Texas Governor Rick Perry is staunchly defending the right of his fellow residents to access to the worst health care system in the country, despite the efforts of the federal government to make things better.

“Please relay this message to the president: I oppose both the expansion of Medicaid as provided in the Patient Protection and Affordable Care Act and the creation of a so-called ‘state’ insurance exchange, because both represent brazen intrusions into the sovereignty of our state,” wrote Perry in an open letter to HHS Secretary Kathleen Sebelius. He is the sixth GOP governor to declare an open mutiny against the Medicaid expansion envisioned under Obamacare, which, to the horror of the conservative right, was upheld by the Supreme Court.

In particular, the Court ruled that it is legal to require Americans who can afford it to purchase health insurance, or be forced to pay a fine equivalent to 2.5 percent of their annual income. Simultaneously, the law mandated an expansion of Medicaid.
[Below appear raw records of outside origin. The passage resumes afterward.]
(** ** state.py: containers handed out and taken in *)

Module SharedCopies.
Import Shared SharedFacts.

(** X20.  Each of the five accessors of a container attribute returns a
    new container: whatever the caller then does to what it was given, the
    accessor returns the same contents as before. *)
Theorem accessors_return_new_containers :
  (forall h h' (self : PlayerGameState) l contents,
      get_cards h self = OK (l, h') ->
      l <> _cards self
      /\ returned (get_cards (mutate h' l contents) self)
         = returned (get_cards h self))
  /\ (forall h h' (self : Pot) l contents,
         get_player_shares h self = OK (l, h') ->
         l <> _player_shares self
         /\ returned (get_player_shares (mutate h' l contents) self)
            = returned (get_player_shares h self))
  /\ (forall h h' (self : SharedGameState) l contents,
         get_pots h self = OK (l, h') ->
         l <> _pots self
         /\ returned (get_pots (mutate h' l contents) self)
            = returned (get_pots h self))
  /\ (forall h h' (self : SharedGameState) l contents,
         get_board_cards h self = OK (l, h') ->
         l <> _board_cards self
         /\ returned (get_board_cards (mutate h' l contents) self)
            = returned (get_board_cards h self))
  /\ (forall h h' (self : GameState) l contents,
         get_player_states h self = OK (l, h') ->
         l <> _player_states self
         /\ returned (get_player_states (mutate h' l contents) self)
            = returned (get_player_states h self)).
Proof.
  split; [ | split; [ | split; [ | split]]];
    intros h h' self l contents H;
    exact (return_copy_is_new _ h h' _ l contents H).
Qed.

Lemma accessors_return_new_containers_witness :
  1%nat <> _cards callers_player
  /\ returned (get_cards (mutate (<[1%nat := VList [VNone; VNone]]> callers_heap)
                            1%nat (VList []))
                 callers_player)
     = returned (get_cards callers_heap callers_player).
Proof.
  apply (proj1 accessors_return_new_containers callers_heap
           (<[1%nat := VList [VNone; VNone]]> callers_heap) callers_player
           1%nat (VList [])).
  reflexivity.
Defined.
Thanks to these reforms, around 40 million previously uninsured Americans will have guaranteed health care by 2014.

Governor Perry has for years been an advocate for states’ rights, and has even threatened that Texas would secede from the Union. State autonomy has become a favorite topic for conservatives. They often argue that state governments know better than the central authority in Washington.

According to Perry and other conservatives, Obama’s reform is the prime example of the overreach of federal authority. Firstly, it forces the citizens to buy a product, in this case health insurance; secondly, it coerces the states to expand Medicaid, which is partly financed through the states. Obama’s bill mandated that states that refuse to expand Medicaid would lose federal funding all together. This was one of the provisions, however, that the Supreme Court saw as unconstitutional. However, states that do expand Medicaid can see a large increase in funding. For example, Texas would have their Medicaid program funded 100 percent by Washington for three years, between 2014 and 2016.
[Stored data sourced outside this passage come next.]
Lemma shape_errors_witness :
  let f := Mo.MoChebyshevFunction
             (Mo.mkBase 2 (Some (Mo.Vec [0; 0])) (Mo.Vec [1; 1]))
             (Mo.Vec [1 # 2; 1 # 3]) in
  Mo.scalarize f (Mo.Vec [1; 2; 3]) = Raise ValueError
  /\ Mo.normalize (fun _ => true) f [Mo.Vec [1; 2]; Mo.Vec [3]]
     = Raise ValueError.
Proof.
  cbn zeta. split.
  - apply (proj1 (shape_errors _)). vm_compute. discriminate.
  - apply (proj2 (shape_errors _)).
    apply Exists_cons_tl. apply Exists_cons_hd.
    exists [3]. split; [reflexivity|]. vm_compute. discriminate.
Defined.

Close Scope Q_scope.

(** * Properties of the search coordinator *)

Section Search.

Variable opt_state : Type.
Variable opt_new : opt_state.
Variable opt_ask : opt_state -> point * opt_state.
Variable opt_tell : opt_state -> list point -> list objective -> opt_state.
Variable opt_Xi : opt_state -> list point.
Variable run_function : nat -> dict pyobj -> run_result.
Variable lib : library.
Variable cfg : DMBSMPI.Config.

(** The first cycle of [_search], when the point that is asked has a name
    for each of its values and the evaluation function reports a number:
    the evaluation is written down, and the point, the negated objective and
    the infos are appended to the History. *)
Lemma cycle_first (s : DMBSMPI.State opt_state) (o o' : opt_state)
  (x : point) (args : dict pyobj) (y : num) :
  DMBSMPI._opt s = Some o ->
  opt_ask o = (x, o') ->
  DMBSMPI.to_dict cfg x = Ok args ->
  reported (run_function (List.length (DMBSMPI.evals s)) args) = Some y ->
  exists (infos : list pyobj) (s' : DMBSMPI.State opt_state),
    DMBSMPI.cycle opt_ask run_function cfg true s
    = Some (Ok (x, num_neg y, infos), s')
    /\ DMBSMPI.evals s'
       = DMBSMPI.evals s
         ++ [(args, run_function (List.length (DMBSMPI.evals s)) args)]
    /\ History._list_x (DMBSMPI._history s')
       = History._list_x (DMBSMPI._history s) ++ [x]
    /\ History._list_y (DMBSMPI._history s')
       = History._list_y (DMBSMPI._history s) ++ [num_neg y]
    /\ History._list_infos (DMBSMPI._history s')
       = History._list_infos (DMBSMPI._history s) ++ [infos]
    /\ infos <> []
    /\ History._keys_infos (DMBSMPI._history s') <> [].
Proof.
  intros Hopt Hask Hdict Hrep.
  unfold DMBSMPI.cycle, DMBSMPI.ask.
  unfold DMBSMPI.bind at 1. unfold DMBSMPI.bind at 1. unfold DMBSMPI.get at 1.
  rewrite Hopt, Hask.
  unfold DMBSMPI.bind at 1. unfold DMBSMPI.modify at 1. unfold DMBSMPI.ret at 1.
  unfold DMBSMPI.bind at 1. unfold DMBSMPI.lift at 1. rewrite Hdict.
  unfold DMBSMPI.bind at 1. unfold DMBSMPI.call_run_function.
  unfold DMBSMPI.bind at 1. unfold DMBSMPI.get at 1.
  unfold DMBSMPI.bind at 1. unfold DMBSMPI.modify at 1. unfold DMBSMPI.ret at 1.
  cbn [DMBSMPI.evals DMBSMPI.set_opt].
  destruct (run_function (List.length (DMBSMPI.evals s)) args)
    as [y0 | y0 t0 t1 |] eqn:Er; cbn [reported] in Hrep;
    [injection Hrep as -> | injection Hrep as -> | discriminate].
  - eexists. eexists. split; [reflexivity|].
    cbn. repeat split; try reflexivity; try discriminate.
    intros H. apply (f_equal (@List.length _)) in H.
    rewrite length_app in H. simpl in H. lia.
  - eexists. eexists. split; [reflexivity|].
    cbn. repeat split; try reflexivity; try discriminate.
    intros H. apply (f_equal (@List.length _)) in H.
    rewrite !length_app in H. simpl in H. lia.
Qed.

(** Once an info key is registered and an info value recorded, the
    communication step changes neither the records nor the evaluations: in
    synchronous mode [infos(k)] raises before [broadcast] is reached. *)
Lemma propagate_keeps_records (s : DMBSMPI.State opt_state)
  (x : point) (y : objective) (infos : list pyobj) :
  History._keys_infos (DMBSMPI._history s) <> [] ->
  Exists (fun r => r <> []) (History._list_infos (DMBSMPI._history s)) ->
  exists (res : result unit) (s' : DMBSMPI.State opt_state),
    DMBSMPI.propagate cfg x y infos s = Some (res, s')
    /\ DMBSMPI.evals s' = DMBSMPI.evals s
    /\ History._list_x (DMBSMPI._history s')
       = History._list_x (DMBSMPI._history s)
    /\ History._list_y (DMBSMPI._history s')
       = History._list_y (DMBSMPI._history s)
    /\ (DMBSMPI._sync_communication cfg = false -> res = Ok tt).
Proof.
  intros Hk Hrows. unfold DMBSMPI.propagate.
  destruct (DMBSMPI._sync_communication cfg).
  - unfold DMBSMPI.bind at 1. unfold DMBSMPI.get at 1.
    destruct (DMBSMPI._sync_communication_freq cfg =? 0).
    + exists (Raise ZeroDivisionError), s. now repeat split.
    + destruct (_ mod _ =? 0).
      * unfold DMBSMPI.bind, DMBSMPI.lift.
        rewrite (infos_last_raises _ _ Hk Hrows).
        exists (Raise TypeError), s. now repeat split.
      * exists (Ok tt), s. now repeat split.
  - eexists. eexists. split; [reflexivity|]. now repeat split.
Qed.
(** * Lazy sequence combinators of [features_tutorial/motivation.py]

    A shallow embedding of the generator toolkit of the tutorial
    ([pairwise], [contiguous], [to_ranges], [powerset], [all_permutations]
    and the word-finder expression) together with the Python 2 iterator
    primitives they are built from ([tee], [next], [izip], [list],
    [combinations], [permutations]), and of the other functions of the
    file that compute: the three versions of [find], the hand-written
    [my_zip], [my_map] and [my_filter], [can_fire], [fire] and [reward],
    the documenting decorators and [MarketScenario].

    Finite sources are lists.  A call that can raise returns an [outcome];
    a generator is described by what it yields, in order, and by how it
    ends. *)

From Stdlib Require Import ZArith Lia Factorial Sorting.Sorted Ascii.
From stdpp Require Import base list sorting lexico strings pretty gmap.

Set Default Proof Using "Type".

(** ** Exceptions and calls that may raise *)

Inductive exn : Type :=
| StopIteration
| UnboundLocalError
| ValueError
| IndexError.

Global Instance exn_eq_dec : EqDecision exn.
Proof. solve_decision. Defined.

Inductive outcome (A : Type) : Type :=
| Ok (a : A)
| Raise (e : exn).
Global Arguments Ok {A} a.
Global Arguments Raise {A} e.

(** Sequencing: the first exception raised aborts what follows. *)
Global Instance outcome_ret : MRet outcome := λ A a, Ok a.
Global Instance outcome_bind : MBind outcome := λ A B k m,
  match m with
  | Ok a => k a
  | Raise e => Raise e
  end.
(** * stock-game1: live ingestion, alerting and scheduled jobs

    A shallow embedding of the workers of the trading cockpit:

    - [workers/alert_manager.py]         (module [AlertManager])
    - [workers/shioaji_worker.py]        (module [ShioajiWorker])
    - [workers/institutional_worker.py]  (module [Jobs])
    - [workers/ai_analyzer.py]           (module [Jobs])

    Python dictionaries are [gmap]s, the SQLite table [stock_alerts] is a
    list of rows, exceptions are an explicit error result, and everything
    the code reads from outside (the clock, the quoting API, the outcome
    of a network call) is an argument of the function that reads it. *)

From Stdlib Require Import ZArith QArith Lia Ascii String.
From stdpp Require Import gmap strings list fin_maps sorting.

Local Open Scope string_scope.
Local Open Scope Z_scope.
Local Open Scope list_scope.

#[local] Set Warnings "-clear-no-such-hyp".

(** ** Python values and exceptions *)

(** The scalars a dictionary field or an object attribute holds in this
    program.  Numbers (Python [int] and finite [float]) are rationals: the
    code only compares them, apart from the VWAP computation, whose float
    division and rounding are parameters. *)
Inductive value : Type :=
  | VNone
  | VNum (q : Q)
  | VStr (s : string).
(** * Newton-Raphson square-root solver of ApplicationActivity.py

    A shallow embedding of [newton_raphson_interactive] and the properties
    its specification states about it.

    The loop is written once, over the arithmetic it uses ([PyFloat]); the
    arithmetic is then given as
    - [binary64]: the IEEE 754 doubles CPython's [float] computes with
      (Rocq's primitive floats), the program as it runs, with [x**2] the
      correctly rounded product;
    - [binary64_with pw]: the same doubles on a platform whose
      [pow(x, 2.0)] is [pw], for what depends on the last bit of a square;
    - [exact]: the real numbers, the reading under which the specification
      speaks of a limit.

    How far a double is from a square root is measured on the real number
    the double stands for ([B2R]). *)

From Stdlib Require Import ZArith List Bool Lia.
From Stdlib Require Import Floats.
From Stdlib Require Import Reals Lra.
Import ListNotations.

Set Implicit Arguments.
Set Warnings "-inexact-float".

(** ** Exceptions

    The arithmetic of the loop can raise two Python exceptions: [x**2]
    raises [OverflowError] when the square of a finite float is out of
    range, and [/] raises [ZeroDivisionError] on a zero divisor. *)

Inductive exn : Set := OverflowError | ZeroDivisionError.

Inductive res (A : Type) : Type :=
| Ok (a : A)
| Raise (e : exn).

Arguments Ok {A} a.
Arguments Raise {A} e.

Definition bind {A B : Type} (c : res A) (k : A -> res B) : res B :=
  match c with
  | Ok a => k a
  | Raise e => Raise e
  end.

Notation "x <- c ;; k" := (bind c (fun x => k))
  (at level 61, c at next level, right associativity).

(** ** The arithmetic the loop uses *)

Class PyFloat (F : Type) : Type := {
  lit_2 : F;                      (* the literal [2] of [2*x] *)
  lit_1e12 : F;                   (* the literal [1e-12] of the guard *)
  fsub : F -> F -> F;             (* [a - b] *)
  fmul : F -> F -> F;             (* [a * b] *)
  fabs : F -> F;                  (* [abs(a)] *)
  flt : F -> F -> bool;           (* [a < b] *)
  fpow2 : F -> res F;             (* [a**2] *)
  ftruediv : F -> F -> res F      (* [a / b] *)
}.

(** ** The solver *)

Section Solver.

Context {F : Type} `{PyFloat F}.

(** One dictionary appended to [iterations]:
    [{'Iter': i+1, 'x_curr': x_curr, 'f(x)': fx, 'Error': error}]. *)
Record IterationRecord : Type := {
  Iter : Z;
  x_curr : F;
  f_x : F;
  Error : F
}.

(** The lines the function prints. The text formatting ([:<12.6f]) is left
    out: a line carries the values that are formatted. *)
Inductive line : Type :=
| Banner (target_val x0 : F)
| Columns
| Row (i : Z) (x fx err : F)
| ConvergedTo (x : F).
By rejecting the Medicaid expansion, Governor Perry forfeited many billions of dollars offered by the federal government. This is controversial, since Texas has one of the worst healthcare systems in the U.S. Around 27 percent of residents, or 6 million Texans, do not have health insurance or any kind. In Houston, Texas’ largest city, 30 percent of the population is uninsured; the percentages are much higher as you get closer to the Mexican border. The Texas Democratic Party criticized Perry, saying that “… Rick Perry’s Texas solution is to let Texans stay ill and uninsured.”

Even those Texans who are insured under the Medicaid program have problems. According to a recently published report, only 31 percent of Texan doctors take Medicaid patients, down from 42 percent in 2010 and 67 percent from 2000. Doctors do not want to treat Medicaid patients because Medicaid only covers a fraction of the expenses, and even that small amount of money is predicated on filling out extensive amounts of paperwork.

What’s most shocking is the number of children who don’t have access to health care. Only 46 percent of Texan doctors accept children under CHIP (the Children’s Health Insurance Program). In Dallas, this number hovers at about 32 percent.

The situation in Texas shows the inefficiencies of the social programs initiated in 1965 by President Lyndon Johnson, which many states see as federal overreach. Medicare, a program designed for the elderly, is doing slightly better because it is directly financed by Washington. Nationally, 58 percent of doctors accept Medicare patients (down from 78 percent in 2000).